Comment by efskap
Plus, a more phonetic writing system is also problematic for dialectal variation. I pronounce marry/Mary/merry identically, as well as bag/beg, but other dialects distinguish them. I don't think the written standard would benefit from spelling them identically. That's relevant for everyday use, not just upsetting etymology enthusiasts.
Of course it also depends on how conservative the language is, like Finnish orthography is practically IPA, and yet Finnish is a freaking time capsule for words like borrowed Proto-Germanic *kuningaz and *wīsaz, which became king and wise in English, but kuningas and viisas in modern Finnish. So you can have both phonemic writing as well as etymological transparency if your phonology doesn't change much.

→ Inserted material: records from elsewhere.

(* ===== verification/Simulation.v ===== *)
(** * The simulation kernel: [simulation.rs]

    The state of [Simulation] is a record whose part shared with schedulers and
    injectors is [Shared].  The executor together with the models it runs, the
    clock and the ticker are seen through the interface [Host]: running the
    executor (or blocking on the clock) changes the shared state only through
    the calls of the scheduling API made by models and other threads meanwhile.

    [step_to_next] peeks, advances time and spawns the due items while it holds
    the mutex of the scheduler queue, so this part is one atomic transition. *)

From S2P Require Import Prelude Path Errors Time PriorityQueue QueueItems Effects Scheduler.
From S2P Require Import SchedulerFacts.
Import Items.
Local Open Scope Z_scope.

(** What is handed over to the executor: a [SeqFuture] merging the futures of
    one origin, or a single future. *)
Inductive Task `{Lang} : Type :=
  | SeqTask (futures : list Fut)
  | OneTask (fut : Fut).

(** [RegisteredModel]: the path and the address of a model; its two closures
    send requests to that address. *)
Record RegisteredModel : Type := mkRegistered { rm_path : Path.Path; rm_address : nat }.

Class Host `{L : Lang} (T SQ IQ X C Tk : Type) := {
  ex_spawn : X -> Task -> X;
  (** [Executor::run] from a given shared state, with the calls made meanwhile. *)
  ex_run : X -> Shared T SQ IQ -> Z -> X * list (ApiCall T) * Result unit ExecutorError;
  (** [ChannelObserver::len]. *)
  ex_mailbox_len : X -> nat -> Z;
  (** The replies received on a reply channel. *)
  ex_reply : X -> nat -> option (list Value);
  (** [Clock::synchronize], with the calls made by other threads while it blocks. *)
  clock_synchronize : C -> Shared T SQ IQ -> T -> C * list (ApiCall T) * Clock.SyncStatus;
  (** [Ticker::next_tick]; [None] is a panic. *)
  tick_next : Tk -> T -> option (T * Tk);
  (** The calls other threads make after [step_to_next] has released the mutex
      of the scheduler queue without finding any item, and before
      [step_until_unchecked] moves time to its target. *)
  ex_window : X -> Shared T SQ IQ -> list (ApiCall T) }.

Section Simulation.
Context `{L : Lang} {T : Type} `{MT : MonoTime T}.
Context {SQ IQ : Type} `{SPQ : !StablePQ (T * Z) QueueItem SQ} `{IPQ : !StablePQ Z InjectorItem IQ}.
Context {X C Tk : Type} `{HO : !Host T SQ IQ X C Tk}.

Record Simulation : Type := mkSim {
  executor : X;
  shared : Shared T SQ IQ;
  scheduler_registry : SchedulerRegistry;
  clock : C;
  clock_tolerance : option Z;
  ticker : option Tk;
  timeout : Z;
  observers : list (Path.Path * nat);
  registered_models : list RegisteredModel }.

Notation Sim := (Eff Simulation (ExecutionError T)).

Definition with_shared (s : Shared T SQ IQ) (m : Simulation) : Simulation :=
  mkSim (executor m) s (scheduler_registry m) (clock m) (clock_tolerance m) (ticker m)
    (timeout m) (observers m) (registered_models m).
Definition with_executor (x : X) (m : Simulation) : Simulation :=
  mkSim x (shared m) (scheduler_registry m) (clock m) (clock_tolerance m) (ticker m)
    (timeout m) (observers m) (registered_models m).
Definition set_clock (c : C) (m : Simulation) : Simulation :=
  mkSim (executor m) (shared m) (scheduler_registry m) c (clock_tolerance m) (ticker m)
    (timeout m) (observers m) (registered_models m).
Definition set_ticker (k : option Tk) (m : Simulation) : Simulation :=
  mkSim (executor m) (shared m) (scheduler_registry m) (clock m) (clock_tolerance m) k
    (timeout m) (observers m) (registered_models m).

(** Computations on the shared part. *)
Definition on_shared {A} (e : Eff (Shared T SQ IQ) (ExecutionError T) A) : Sim A := fun m =>
  let '(r, s) := e (shared m) in (r, with_shared s m).

Definition modify_shared (f : Shared T SQ IQ -> Shared T SQ IQ) : Sim unit :=
  modify (fun m => with_shared (f (shared m)) m).

Definition spawn_and_forget (t : Task) : Sim unit :=
  modify (fun m => with_executor (ex_spawn (executor m) t) m).

(** [with_clock], [with_tickless_clock], [with_timeout], [time]. *)
Definition with_clock (c : C) (k : Tk) (m : Simulation) : Simulation :=
  set_ticker (Some k) (set_clock c m).
Definition with_tickless_clock (c : C) (m : Simulation) : Simulation :=
  set_ticker None (set_clock c m).
Definition with_timeout (d : Z) (m : Simulation) : Simulation :=
  mkSim (executor m) (shared m) (scheduler_registry m) (clock m) (clock_tolerance m) (ticker m)
    d (observers m) (registered_models m).
Definition sim_time (m : Simulation) : T := time (shared m).

(** *** The halt flag *)
Definition take_halt_flag : Sim unit :=
  halted ← gets (fun m => is_halted (shared m));
  if (halted : bool) then modify_shared (with_halted false);; throw Halted else mret tt.

(** *** Running the executor *)
Definition deadlock_info (m : Simulation) : list DeadlockInfo :=
  foldr (fun o acc =>
           let mailbox_size := ex_mailbox_len (executor m) o.2 in
           if mailbox_size =? 0 then acc else mkDeadlockInfo o.1 mailbox_size :: acc)
    [] (observers m).

Definition execution_error (m : Simulation) (e : ExecutorError) : Outcome (ExecutionError T) unit :=
  match e with
  | UnprocessedMessages msg_count =>
      match deadlock_info m with
      | [] => Fail (MessageLoss msg_count)
      | info => Fail (Deadlock info)
      end
  | ExecTimeout => Fail Timeout
  | ExecPanic model_id payload =>
      model ← match ModelId.get model_id with
              | None => Val None
              | Some id => p ← unwrap (registered_models m !! Z.to_nat id); Val (Some (rm_path p))
              end;
      if decide (any_type payload = send_error_type) then Fail (NoRecipient model)
      else match model with
           | Some model => Fail (ModelPanic model payload)
           | None => Panic
           end
  end.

That is indeed a problem with English, but even then it is possible to come up with a morpho-somewhat-phonemic spelling that would be far more consistent than modern English - because the bar set by the standard orthography is really that low.
And OTOH even modern English spelling often doesn't distinguish differences that are there in most dialects (e.g. "bear" vs "near"), so this isn't even a new problem. Realistically I suspect there's some "minimal reasonable set" of phonemes that need to be distinguished to reflect the most prominently distinct pairs in all major dialects, even if some subtle dialectal distinctions might not be reflected in spelling.